Y si embargo siento un dolor profundo, y me oprime el pecho. A la vez, siento una gratitud enorme cuando pienso en mi hijo sano y feliz, y vuelven los pensamientos a ese box y a ese sillón ocupado por esa madre o ese padre. Y se me vuelve a partir el alma.
"No se cómo puedes, yo no podría trabajar allí". Si me dieran un euro por cada vez que he oído esa frase no viviría en un piso de 59m². Puedo porque, de vez en cuando, y solo de vez en cuando pago un peaje. El peaje de la impotencia, de la pena, de la calma tensa en mas noches, de las lágrimas en la ducha, de la ansiedad, del llevarte a casa todo y nada, de pensar en lo que pudo ser o lo que será, de lo que es, de cómo está, de su familia, de los abrazos y los apretones y los ánimos que les podemos dar cuando por dentro estamos rotos. Cuando sabemos, de sobra, que aún quedan jarros de agua fría para esos maltrechos padres. Cuando tenemos claro que vivir no solo se trata de respirar.

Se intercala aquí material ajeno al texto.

(** The state of a run, in terms of what it logged. *)
Record seq_inv (n : Phase2PoSeqNode) (log : list seq_event) : Prop := {
  si_identity : sn_identity n = identity;
  si_committee : sn_committee n = committee;
  si_policy : leader_selection_policy n = policy;
  si_threshold : attestation_threshold n = threshold;
  si_guard : capacity (proposal_replay n) = 0%nat;
  si_collectors p c : attestation_collectors (sn_store n) !! p = Some c →
    p ∈ seen (proposal_replay n) ∧
    ∀ i v, votes c !! i = Some v →
      av_attestor_id v = i ∧ av_proposal_id v = p ∧ PoSeqCommittee.is_member committee i = true ∧
      EvVoted v ∈ log;
  si_proposed p b : proposed_batches (sn_store n) !! p = Some b →
    pb_proposal_id b = p ∧ EvProposed b ∈ log ∧ pb_leader_id b = node_id identity ∧
    LeaderSelector.sl_node_id <$> LeaderSelector.select (pb_slot b) (pb_epoch b) committee policy =
      Some (pb_leader_id b);
  si_paired p : is_Some (proposed_batches (sn_store n) !! p) →
    is_Some (attestation_collectors (sn_store n) !! p);
  si_flipped v : EvFlipped v ∈ log →
    ∃ c, attestation_collectors (sn_store n) !! av_proposal_id v = Some c ∧
      AttestationCollector.has_conflicts c = true;
  si_slots b : EvFinalized b ∈ log → is_Some (finalized_slots (finalization_engine n) !! (fb_slot b, fb_epoch b));
  si_finalized l1 b l2 : log = l1 ++ EvFinalized b :: l2 → backed l1 b }.

Lemma seq_new_inv : seq_inv (Phase2PoSeqNode.new identity committee policy threshold) [].
Proof.
  split; try done.
  - intros p [b Hb]. cbn in Hb. by rewrite lookup_empty in Hb.
  - intros v Hv. by apply not_elem_of_nil in Hv.
  - intros b Hb. by apply not_elem_of_nil in Hb.
  - intros [|? ?] b l2 E; discriminate.
Qed.

(** Splitting a log that grew by at most one event. *)
Lemma log_split (log evs l1 l2 : list seq_event) x :
  (length evs ≤ 1)%nat → log ++ evs = l1 ++ x :: l2 →
  (l1 = log ∧ evs = [x]) ∨ ∃ l2', log = l1 ++ x :: l2'.
Proof.
  intros Hlen E. destruct evs as [|e [|]]; [rewrite app_nil_r in E; right; by exists l2| |cbn in Hlen; lia].
  destruct (decide (l2 = [])) as [->|Hne].
  - apply app_inj_tail in E as [-> ->]. by left.
  - right. destruct (exists_last Hne) as (l2' & y & ->). exists l2'.
    rewrite app_comm_cons, app_assoc in E. by apply app_inj_tail in E as [-> _].
Qed.

(** A log that grows by something other than a finalization or a flip. *)
Lemma quiet_backed (log evs : list seq_event) :
  (length evs ≤ 1)%nat → (∀ b, EvFinalized b ∉ evs) →
  (∀ l1 b l2, log = l1 ++ EvFinalized b :: l2 → backed l1 b) →
  ∀ l1 b l2, log ++ evs = l1 ++ EvFinalized b :: l2 → backed l1 b.
Proof.
  intros Hlen Hq Hold l1 b l2 E. apply log_split in E as [[-> ->]|[l2' ->]]; [|by eapply Hold|done].
  exfalso. apply (Hq b). left.
Qed.

Lemma events_app (log evs : list seq_event) x : x ∈ log → x ∈ log ++ evs.
Proof. rewrite elem_of_app. by left. Qed.
#[local] Hint Resolve events_app : core.

(** An operation that leaves the parts the invariant speaks of alone. *)
Lemma quiet_inv n n' log :
  seq_inv n log →
  sn_identity n' = sn_identity n → sn_committee n' = sn_committee n →
  leader_selection_policy n' = leader_selection_policy n →
  attestation_threshold n' = attestation_threshold n →
  proposed_batches (sn_store n') = proposed_batches (sn_store n) →
  attestation_collectors (sn_store n') = attestation_collectors (sn_store n) →
  finalization_engine n' = finalization_engine n →
  capacity (proposal_replay n') = capacity (proposal_replay n) →
  seen (proposal_replay n) ⊆ seen (proposal_replay n') →
  seq_inv n' log.
Proof.
  intros [] E1 E2 E3 E4 E5 E6 E7 E8 Hseen. split; rewrite ?E1, ?E2, ?E3, ?E4, ?E5, ?E6, ?E7, ?E8; try done.
  intros p c Hc. destruct (si_collectors0 p c Hc) as [Hp Hv]. split; [by apply Hseen|done].
Qed.

(** The voters a collector counts as approving. *)
Lemma approving_voters (log : list seq_event) p c :
  (∀ i v, votes c !! i = Some v → av_attestor_id v = i ∧ av_proposal_id v = p ∧
     PoSeqCommittee.is_member committee i = true ∧ EvVoted v ∈ log) →
  ∃ voters : gset Z,
    size voters = AttestationCollector.count_votes av_approved c ∧
    ∀ i, i ∈ voters → PoSeqCommittee.is_member committee i = true ∧
      ∃ v, EvVoted v ∈ log ∧ av_attestor_id v = i ∧ av_approved v = true ∧ av_proposal_id v = p.
Proof.
  intros Hc. set (l := filter (λ v, av_approved v = true) (btree_values (votes c))).
  assert (av_attestor_id <$> btree_values (votes c) = btree_keys (votes c)) as Hkeys.
  { unfold btree_values, btree_keys. rewrite <- list_fmap_compose. apply list_fmap_ext.
    intros j [i v] Hj%list_elem_of_lookup_2%elem_of_btree_list. cbn. by destruct (Hc _ _ Hj). }
  exists (list_to_set (av_attestor_id <$> l)). split.
  - rewrite size_list_to_set; [by rewrite length_fmap|].
    eapply sublist_NoDup; [|apply fmap_sublist, sublist_filter]. rewrite Hkeys. apply NoDup_btree_keys.
  - intros i Hi. apply elem_of_list_to_set, list_elem_of_fmap in Hi as (v & -> & Hv).
    apply list_elem_of_filter in Hv as [Ha Hv]. apply elem_of_btree_values in Hv as [i Hi].
    destruct (Hc _ _ Hi) as (<- & Hp & Hm & Hlog). eauto 10.
Qed.
Lemma mint_index `{Sha256} l r c o u e :
  let r' := (NFTRegistry.mint c o u e r).1 in let i := (NFTRegistry.mint c o u e r).2 in
  i ∉ l → index_covers l r → index_covers (i :: l) r' ∧ (index_exact r → index_exact r').
Proof.
  cbn. set (i := NonFungibleToken.compute_token_id _ _). intros Hi [Hl Hc]. set (r' := mkNFTs _ _ _).
  assert (∀ o', NFTRegistry.tokens_of r' o' =
    if decide (o' = o) then NFTRegistry.tokens_of r o' ++ [i] else NFTRegistry.tokens_of r o') as Et
    by apply listed.
  assert (∀ o' j, owned_by r' o' j ↔ (j = i ∧ o' = o) ∨ (j ≠ i ∧ owned_by r o' j)) as Eo.
  { intros o' j. unfold owned_by. cbn. destruct (decide (j = i)) as [-> | Hj].
    - rewrite lookup_insert_eq. split; [by intros (? & [= <-] & <-); left |].
      intros [[_ ->] | [? _]]; [by eexists | done].
    - rewrite lookup_insert_ne by done. naive_solver. }
  assert (∀ o' j, owned_by r o' j → j ≠ i) as Hne by (intros o' j Hj ->; by apply Hi, (Hc o')).
  split; [split |].
  - intros o' j. rewrite Et. case_decide; [rewrite elem_of_app, list_elem_of_singleton | ];
      rewrite elem_of_cons; naive_solver.
  - intros o' j. rewrite Eo, Et. intros [[-> ->] | [_ [? ?]%Hc]].
    + rewrite decide_True by done. set_solver.
    + case_decide; set_solver.
  - intros He o'. rewrite Et. destruct (He o') as [Hnd Hown]. split.
    + case_decide; [| done]. apply NoDup_app. split_and!; [done | | apply NoDup_singleton].
      intros j Hj%Hl ->%list_elem_of_singleton. done.
    + intros j. setoid_rewrite Eo. case_decide; [rewrite elem_of_app, list_elem_of_singleton |]; naive_solver.
Qed.
(* ===== verification/Randomness.v ===== *)
(** * Randomness

    The randomness contracts draw from an epoch and their commit-reveal records
    (src/runtime/src/contracts/advanced.rs), and the entropy engine
    (src/runtime/src/randomness/mod.rs).  The theorems say that a shuffle is one, that a
    reveal is bound to its commitment, and that the cached entropy of an epoch is always
    the one its sources give, in whatever order they came. *)

From stdpp Require Import gmap strings list sorting pretty.
From S2P Require Import Prelude Concrete Sorting.

(** ** Randomness of an epoch *)

(* @src src/runtime/src/contracts/advanced.rs:1033-1038 EpochRandomness *)
Record EpochRandomness : Type := mkEpochRandomness { er_epoch : Z; er_state_root : id32 }.

Module EpochRandomness.
Section hashed.
Context `{Sha256, HexBytes}.
Implicit Types e : EpochRandomness.
(* ===== verification/SubmissionProps.v ===== *)
(** * What the submission path guarantees

    The canonical order of a batch (when it depends on the submissions alone and when
    it does not), and the runs of the node: each accepted submission is sequenced once
    or still queued, batches form a chain, and the queue drains. *)

From stdpp Require Import gmap strings list sorting pretty.
From S2P Require Import Prelude Concrete Sorting Submissions.
Import OrderingEngine.

(** ** The order of a batch *)

Lemma then_with_eq c c' : then_with c c' = Eq ↔ c = Eq ∧ c' = Eq.
Proof. destruct c; naive_solver. Qed.

Lemma key_cmp_eq x y : key_cmp x y = Eq → key_id x = key_id y.
Proof. unfold key_cmp. rewrite !then_with_eq, !Z.compare_eq_iff. tauto. Qed.

Definition keyed (c : OrderingPolicyConfig) (v : ValidatedSubmission) : OrderingKey * ValidatedSubmission :=
  (build_key c v, v).

Lemma tree_insert_perm {V} k (v : V) l :
  key_id k ∉ key_id <$> l.*1 → tree_insert k v l ≡ₚ (k, v) :: l.
Proof.
  induction l as [|[k' v'] l IH]; intros Hk; [done|]. cbn in *.
  apply not_elem_of_cons in Hk as [Hne Hk].
  destruct (key_cmp k k') eqn:E; [by apply key_cmp_eq in E|done|].
  rewrite IH by done. apply perm_swap.
Qed.

Lemma tree_perm c l m :
  NoDup ((key_id <$> m.*1) ++ (vid <$> l)) →
  foldl (λ m v, tree_insert (build_key c v) v m) m l ≡ₚ m ++ (keyed c <$> l).
Proof.
  revert m. induction l as [|v l IH]; intros m Hnd; cbn; [by rewrite app_nil_r|].
  assert (tree_insert (build_key c v) v m ≡ₚ keyed c v :: m) as Hp.
  { apply tree_insert_perm. cbn. intros Hin. apply NoDup_app in Hnd as (_ & Hdis & _).
    apply (Hdis _ Hin). left. }
  rewrite IH.
  - rewrite Hp. cbn. apply Permutation_middle.
  - rewrite Hp. cbn. cbn in Hnd. by rewrite <- Permutation_middle in Hnd.
Qed.

(** With distinct ids the order loses and repeats nothing. *)
Lemma tree_of_perm c l : NoDup (vid <$> l) → tree_of c l ≡ₚ keyed c <$> l.
Proof. intros Hnd. apply (tree_perm c l []). done. Qed.

Lemma order_perm c l l' : NoDup (vid <$> l) → order c l = Ok l' → l' ≡ₚ l.
Proof.
  unfold order. intros Hnd. case_decide; [done|]. intros [= <-].
  rewrite tree_of_perm by done. rewrite <- list_fmap_compose.
  by rewrite (list_fmap_ext _ id), list_fmap_id.
Qed.

(** *** Sorting by an order that the comparison respects *)

Section respects.
Context (P : OrderingKey → Prop) (R : OrderingKey → OrderingKey → Prop) `{!Transitive R}.
Hypothesis cmp_R : ∀ x y, P x → P y → key_cmp x y ≠ Gt → R x y.
Hypothesis cmp_R_gt : ∀ x y, P x → P y → key_cmp x y = Gt → R y x.

Lemma tree_insert_keys {V} k (v : V) l k' : k' ∈ (tree_insert k v l).*1 → k' = k ∨ k' ∈ l.*1.
Proof.
  induction l as [|[k1 v1] l IH]; cbn; [set_solver|].
  destruct (key_cmp k k1); cbn; set_solver.
Qed.

Lemma tree_insert_sorted {V} k (v : V) l :
  P k → Forall P l.*1 → StronglySorted R l.*1 → StronglySorted R (tree_insert k v l).*1.
Proof.
  intros Hk. induction l as [|[k1 v1] l IH]; cbn; [repeat constructor|].
  intros [H1 Hl]%Forall_cons Hs. inversion Hs as [|? ? Hs' Hall]; subst.
  destruct (key_cmp k k1) eqn:E; cbn.
  - done.
  - assert (R k k1) as Hkk by (apply cmp_R; [done..|congruence]).
    constructor; [done|]. constructor; [done|]. eapply Forall_impl; [exact Hall|].
    intros z Hz. by etrans.
  - constructor; [by apply IH|]. apply Forall_forall. intros z [->|Hz]%tree_insert_keys.
    + by apply cmp_R_gt.
    + by eapply Forall_forall in Hall.
Qed.

Lemma tree_of_sorted c l :
  (∀ v, v ∈ l → P (build_key c v)) → StronglySorted R (tree_of c l).*1.
Proof.
  unfold tree_of. intros Hl.
  assert (∀ m, Forall P m.*1 → StronglySorted R m.*1 →
    StronglySorted R (foldl (λ m v, tree_insert (build_key c v) v m) m l).*1) as Hm.
  { induction l as [|v l IH]; intros m HP Hs; [done|]. cbn. apply IH.
    - intros w Hw. apply Hl. by right.
    - apply Forall_forall. intros z [->|Hz]%tree_insert_keys; [apply Hl; left|].
      by eapply Forall_forall in HP.
    - apply tree_insert_sorted; [apply Hl; left|done..]. }
  apply Hm; constructor.
Qed.
End respects.

(** The values come in the order of their keys. *)
Lemma tree_of_values c l R :
  NoDup (vid <$> l) → StronglySorted R (tree_of c l).*1 →
  StronglySorted (λ v w, R (build_key c v) (build_key c w)) (tree_of c l).*2.
Proof.
  intros Hnd. assert (Forall (λ p, p.1 = build_key c p.2) (tree_of c l)) as Hk.
  { rewrite tree_of_perm by done. apply Forall_fmap, Forall_true. done. }
  revert Hk. generalize (tree_of c l) as t. intros t. induction t as [|[k v] t IH]; cbn; [constructor|].
  intros [Hk Ht]%Forall_cons Hs. cbn in Hk. subst k. inversion Hs as [|? ? Hs' Hall]; subst.
  constructor; [by apply IH|]. apply Forall_fmap. rewrite Forall_fmap in Hall.
  apply Forall_forall. intros [k w] Hin. eapply Forall_forall in Hall; [|done].
  eapply Forall_forall in Ht; [|done]. cbn in *. by subst.
Qed.

Definition priority (v : ValidatedSubmission) : Z :=
  priority_weight (class (raw v)) + Z.min (priority_hint (metadata (raw v))) 10000 / 10.

(** Whatever the tie break, a higher priority comes first. *)
Theorem order_by_priority c l l' :
  NoDup (vid <$> l) → order c l = Ok l' →
  l' ≡ₚ l ∧ StronglySorted (λ v w, priority w ≤ priority v) l'.
Proof.
  intros Hnd Ho. split; [by eapply order_perm|].
  unfold order in Ho. case_decide; [done|]. injection Ho as <-.
  pose (R := λ x y : OrderingKey, neg_priority x ≤ neg_priority y).
  assert (StronglySorted R (tree_of c l).*1) as Hs.
  { apply (tree_of_sorted (λ _, True)); [intros ???; unfold R; lia|..|done]; unfold R, key_cmp; intros x y _ _.
    - rewrite then_with_compare. lia.
    - destruct (Z.compare_spec (neg_priority x) (neg_priority y)); cbn; [lia|done|lia]. }
  apply tree_of_values in Hs; [|done]. eapply StronglySorted_weaken; [|exact Hs].
  unfold R, priority, build_key. cbn. intros v w. lia.
Qed.

(** *** Configurations whose comparison is an order *)

(** The tie break and the sender's nonces agree: with the nonce order enforced the tie
    must be broken by the lower nonce or by the sender. *)
Definition coherent (c : OrderingPolicyConfig) : bool :=
  negb (enforce_sender_nonce_order c) ||
  match tie_break c with LowerNonce | SenderAscending => true | _ => false end.

(** What is compared second and third. *)
Definition second (c : OrderingPolicyConfig) (k : OrderingKey) : Z :=
  if enforce_sender_nonce_order c then
    match tie_break c with SenderAscending => tie_break_bytes k | _ => key_nonce k end
  else key_nonce k.
Definition third (c : OrderingPolicyConfig) (k : OrderingKey) : Z :=
  if enforce_sender_nonce_order c then
    match tie_break c with SenderAscending => key_nonce k | _ => 0 end
  else tie_break_bytes k.
Definition ranked (c : OrderingPolicyConfig) (x y : OrderingKey) : Prop :=
  neg_priority x < neg_priority y ∨ (neg_priority x = neg_priority y ∧
  (second c x < second c y ∨ (second c x = second c y ∧
  (third c x < third c y ∨ (third c x = third c y ∧ key_id x ≤ key_id y))))).

#[local] Instance ranked_trans c : Transitive (ranked c).
Proof. intros x y z. unfold ranked. lia. Qed.
Lemma ranked_total c x y : ¬ ranked c x y → ranked c y x.
Proof. unfold ranked. lia. Qed.

Lemma cmp_ranked c v w :
  coherent c = true →
  key_cmp (build_key c v) (build_key c w) ≠ Gt ↔ ranked c (build_key c v) (build_key c w).
Proof.
  unfold coherent, key_cmp, ranked, second, third, build_key. rewrite then_with_compare.
  destruct c as [tie []]; cbn; [destruct tie; try done; intros _|intros _].
  - case_decide; cbn [then_with]; rewrite !then_with_compare, Z.compare_le_iff; lia.
  - case_decide as E; cbn [then_with]; rewrite !then_with_compare, Z.compare_le_iff; lia.
  - rewrite decide_True by done. rewrite !then_with_compare, Z.compare_le_iff. lia.
Qed.

(** C39: In a coherent configuration the order of a batch depends on the submissions alone,
    not on the order in which they arrived. *)
Theorem order_arrival_free c l1 l2 :
  coherent c = true → NoDup (vid <$> l1) → l1 ≡ₚ l2 → order c l1 = order c l2.
Proof.
  intros Hc Hnd Hp. assert (NoDup (vid <$> l2)) as Hnd2 by (by rewrite <- Hp).
  assert (∀ l, NoDup (vid <$> l) → StronglySorted (λ v w, ranked c (build_key c v) (build_key c w)) (tree_of c l).*2) as Hs.
  { intros l Hl. apply tree_of_values; [done|].
    apply (tree_of_sorted (λ k, ∃ v, k = build_key c v)); [apply _|..|naive_solver].
    - intros ? ? [v ->] [w ->]. by apply cmp_ranked.
    - intros ? ? [v ->] [w ->] HG. apply ranked_total. rewrite <- cmp_ranked by done. naive_solver. }
  unfold order. rewrite (decide_ext (l1 = []) (l2 = [])).
  { case_decide; [done|]. f_equal.
    assert (∀ l, NoDup (vid <$> l) → (tree_of c l).*2 ≡ₚ l) as Hperm.
    { intros l Hl. rewrite tree_of_perm by done. rewrite <- list_fmap_compose.
      by rewrite (list_fmap_ext _ id), list_fmap_id. }
    eapply StronglySorted_unique_strong; [|by apply Hs..|].
    - intros v w Hv Hw H1 H2. rewrite Hperm in Hv by done. rewrite Hperm, <- Hp in Hw by done.
      apply (NoDup_key_inj vid l1); [done..|]. revert H1 H2. unfold ranked. cbn. lia.
    - by rewrite !Hperm. }
  split; intros ->; [by apply Permutation_nil in Hp as ->|by apply Permutation_sym, Permutation_nil in Hp as ->].
Qed.

(** Without the nonce order the key's sender is zero for everyone, so that the nonces of
    different senders are compared before any tie is broken. *)
Theorem unenforced_orders_by_nonce tie l l' :
  NoDup (vid <$> l) → order (mkOrderingPolicy tie false) l = Ok l' →
  StronglySorted (λ v w, priority v = priority w → nonce (raw v) ≤ nonce (raw w)) l'.
Proof.
  intros Hnd Ho. pose (c := mkOrderingPolicy tie false). unfold order in Ho. case_decide; [done|].
  injection Ho as <-.
  assert (StronglySorted (ranked c) (tree_of c l).*1) as Hs.
  { apply (tree_of_sorted (λ k, ∃ v, k = build_key c v)); [apply _|..|naive_solver].
    - intros ? ? [v ->] [w ->]. by apply cmp_ranked.
    - intros ? ? [v ->] [w ->] HG. apply ranked_total. rewrite <- cmp_ranked by done. naive_solver. }
  apply tree_of_values in Hs; [|done]. eapply StronglySorted_weaken; [|exact Hs].
  unfold ranked, second, priority, build_key. cbn. intros v w. lia.
Qed.
(** ** Queue snapshots *)

(* @src src/poseq/src/queue_snapshot/snapshot.rs:6-13 EligibleSubmissionEntry *)
Record EligibleSubmissionEntry : Type := mkEligible {
  el_id : id32;
  el_class : FairnessClass;
  el_slot : Z;
  el_sequence : Z;
  el_age : Z;
  el_forced : bool }.
(* @src src/poseq/src/queue_snapshot/snapshot.rs:23-33 QueueSnapshot *)
Record QueueSnapshot : Type := mkSnapshot {
  snapshot_id : id32;
  sn_slot : Z;
  sn_epoch : Z;
  sn_height : Z;
  sn_entries : list EligibleSubmissionEntry;
  snapshot_root : id32;
  sn_policy_version : Z }.
(* @src src/poseq/src/queue_snapshot/snapshot.rs:187-195 is_protected_class *)
Definition is_protected_class (c : FairnessClass) : bool :=
  match c with
  | SafetyCritical | ProtectedUserFlow | BridgeAdjacent | GovernanceSensitive => true
  | _ => false
  end.
(* @src src/poseq/src/queue_snapshot/snapshot.rs:50-58 QueueSnapshot::build *)
Definition snapshot_cmp (a b : EligibleSubmissionEntry) : comparison :=
  then_with (Z.b2z (is_protected_class (el_class b)) ?= Z.b2z (is_protected_class (el_class a)))
    (then_with (class_index (el_class a) ?= class_index (el_class b))
      (then_with (el_sequence a ?= el_sequence b) (el_id a ?= el_id b))).
(* @src src/poseq/src/queue_snapshot/snapshot.rs:112-121 SnapshotCommitment *)
Record SnapshotCommitment : Type := mkCommitment {
  sc_snapshot_id : id32;
  sc_snapshot_root : id32;
  sc_slot : Z;
  sc_epoch : Z;
  committed_by : id32;
  commitment_hash : id32 }.
(* @src src/poseq/src/queue_snapshot/snapshot.rs:165-170 SnapshotOrderingView *)
Record SnapshotOrderingView : Type := mkView {
  snapshot : QueueSnapshot;
  view_commitment : SnapshotCommitment;
  eligible_count : nat;
  forced_inclusion_count : nat }.

Module QueueSnapshot.
(* @src src/poseq/src/queue_snapshot/snapshot.rs:100-102 QueueSnapshot::ordered_ids *)
Definition ordered_ids (s : QueueSnapshot) : list id32 := el_id <$> sn_entries s.
(* @src src/poseq/src/queue_snapshot/snapshot.rs:105-107 QueueSnapshot::contains *)
Definition contains (s : QueueSnapshot) (id : id32) : bool := existsb (λ e, bool_decide (el_id e = id)) (sn_entries s).
Section hashed.
Context `{Sha256}.
(* @src src/poseq/src/queue_snapshot/snapshot.rs:75-84 QueueSnapshot::compute_root *)
Definition compute_root (l : list EligibleSubmissionEntry) : id32 :=
  sha256 (concat ((λ e, be_bytes 32 (el_id e)) <$> l)).
(* @src src/poseq/src/queue_snapshot/snapshot.rs:87-97 QueueSnapshot::compute_snapshot_id *)
Definition compute_snapshot_id (s : QueueSnapshot) : id32 :=
  sha256 (be_bytes 8 (sn_slot s) ++ be_bytes 8 (sn_epoch s) ++ be_bytes 32 (snapshot_root s) ++
          be_bytes 4 (sn_policy_version s)).
(* @src src/poseq/src/queue_snapshot/snapshot.rs:42-72 QueueSnapshot::build *)
Definition build (l : list EligibleSubmissionEntry) (slot ep h pv : Z) : QueueSnapshot :=
  let l := sort_by snapshot_cmp l in
  let draft := mkSnapshot 0 slot ep h l (compute_root l) pv in
  mkSnapshot (compute_snapshot_id draft) slot ep h l (compute_root l) pv.
End hashed.
End QueueSnapshot.

Module SnapshotCommitment.
Section hashed.
Context `{Sha256}.
(* @src src/poseq/src/queue_snapshot/snapshot.rs:143-160 SnapshotCommitment::compute_commitment_hash *)
Definition compute_commitment_hash (id root : id32) (slot ep : Z) (leader : id32) : id32 :=
  sha256 (be_bytes 32 id ++ be_bytes 32 root ++ be_bytes 8 slot ++ be_bytes 8 ep ++ be_bytes 32 leader).
(* @src src/poseq/src/queue_snapshot/snapshot.rs:125-141 SnapshotCommitment::compute *)
Definition compute (s : QueueSnapshot) (leader : id32) : SnapshotCommitment :=
  mkCommitment (snapshot_id s) (snapshot_root s) (sn_slot s) (sn_epoch s) leader
    (compute_commitment_hash (snapshot_id s) (snapshot_root s) (sn_slot s) (sn_epoch s) leader).
(* @src src/poseq/src/queue_snapshot/snapshot.rs:173-183 SnapshotOrderingView::build *)
Definition build_view (s : QueueSnapshot) (leader : id32) : SnapshotOrderingView :=
  mkView s (compute s leader) (length (sn_entries s)) (length (filter (λ e, el_forced e = true) (sn_entries s))).
End hashed.
End SnapshotCommitment.

(** ** Protected flows *)

(* @src src/poseq/src/anti_mev/policy.rs:43-48 ProtectedFlowPolicy *)
Record ProtectedFlowPolicy : Type := mkFlowPolicy {
  enabled : bool;
  protected_classes : gset FairnessClass;
  max_delay_slots : Z }.
(* @src src/poseq/src/protected_flows/handler.rs:7-15 ProtectedFlowRecord *)
Record ProtectedFlowRecord : Type := mkFlow {
  pf_id : id32;
  pf_class : FairnessClass;
  registered_at_slot : Z;
  must_include_by_slot : Z;
  included_at_slot : option Z;
  included_in_batch : option id32 }.
(* @src src/poseq/src/protected_flows/handler.rs:19-22 ProtectedFlowHandler *)
Record ProtectedFlowHandler : Type := mkFlowHandler {
  flow_records : gmap id32 ProtectedFlowRecord;
  flow_policy : ProtectedFlowPolicy }.

Module ProtectedFlowHandler.
Implicit Types h : ProtectedFlowHandler.
(* @src src/poseq/src/protected_flows/handler.rs:25-30 ProtectedFlowHandler::new *)
Definition new (p : ProtectedFlowPolicy) : ProtectedFlowHandler := mkFlowHandler ∅ p.
(* @src src/poseq/src/protected_flows/handler.rs:34-46 ProtectedFlowHandler::register *)
Definition register (id : id32) (c : FairnessClass) (now : Z) h : ProtectedFlowHandler :=
  if decide (enabled (flow_policy h) = false ∨ c ∉ protected_classes (flow_policy h)) then h
  else match flow_records h !! id with
       | Some _ => h
       | None =>
           mkFlowHandler
             (<[id := mkFlow id c now (wrapu 64 (now + max_delay_slots (flow_policy h))) None None]> (flow_records h))
             (flow_policy h)
       end.
(* @src src/poseq/src/protected_flows/handler.rs:49-54 ProtectedFlowHandler::mark_included *)
Definition mark_included (id : id32) (slot : Z) (batch : id32) h : ProtectedFlowHandler :=
  mkFlowHandler
    (alter (λ r, mkFlow (pf_id r) (pf_class r) (registered_at_slot r) (must_include_by_slot r) (Some slot)
                   (Some batch)) id (flow_records h)) (flow_policy h).
Definition is_overdue (now : Z) (r : ProtectedFlowRecord) : bool :=
  bool_decide (included_at_slot r = None) && bool_decide (must_include_by_slot r < now).
(* @src src/poseq/src/protected_flows/handler.rs:57-66 ProtectedFlowHandler::get_overdue *)
Definition get_overdue (now : Z) h : list ProtectedFlowRecord :=
  sort_by (λ a b, then_with (must_include_by_slot a ?= must_include_by_slot b) (pf_id a ?= pf_id b))
    (filter (λ r, is_overdue now r = true) (btree_values (flow_records h))).
(* @src src/poseq/src/protected_flows/handler.rs:69-71 ProtectedFlowHandler::is_registered *)
Definition is_registered (id : id32) h : bool := bool_decide (is_Some (flow_records h !! id)).
End ProtectedFlowHandler.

Y siempre pienso que cualquier ser humano podría trabajar donde nosotros, donde hoy hemos estado, claro que podría... Somos supervivientes natos, el poder de resiliencia es maravilloso, universal, humano, y a la vez casi animal. Pero entiendo que no todo el mundo quiere pagar ese peaje, y entiendo que no todo el mundo es capaz de ver también, y sobre todo, lo hermoso de encontrarte fuera de la cama de la UCIP que una vez ocuparon, a centenares de pequeños con una vida plena y digna, y una familia que da gracias por recuperar la salud perdida.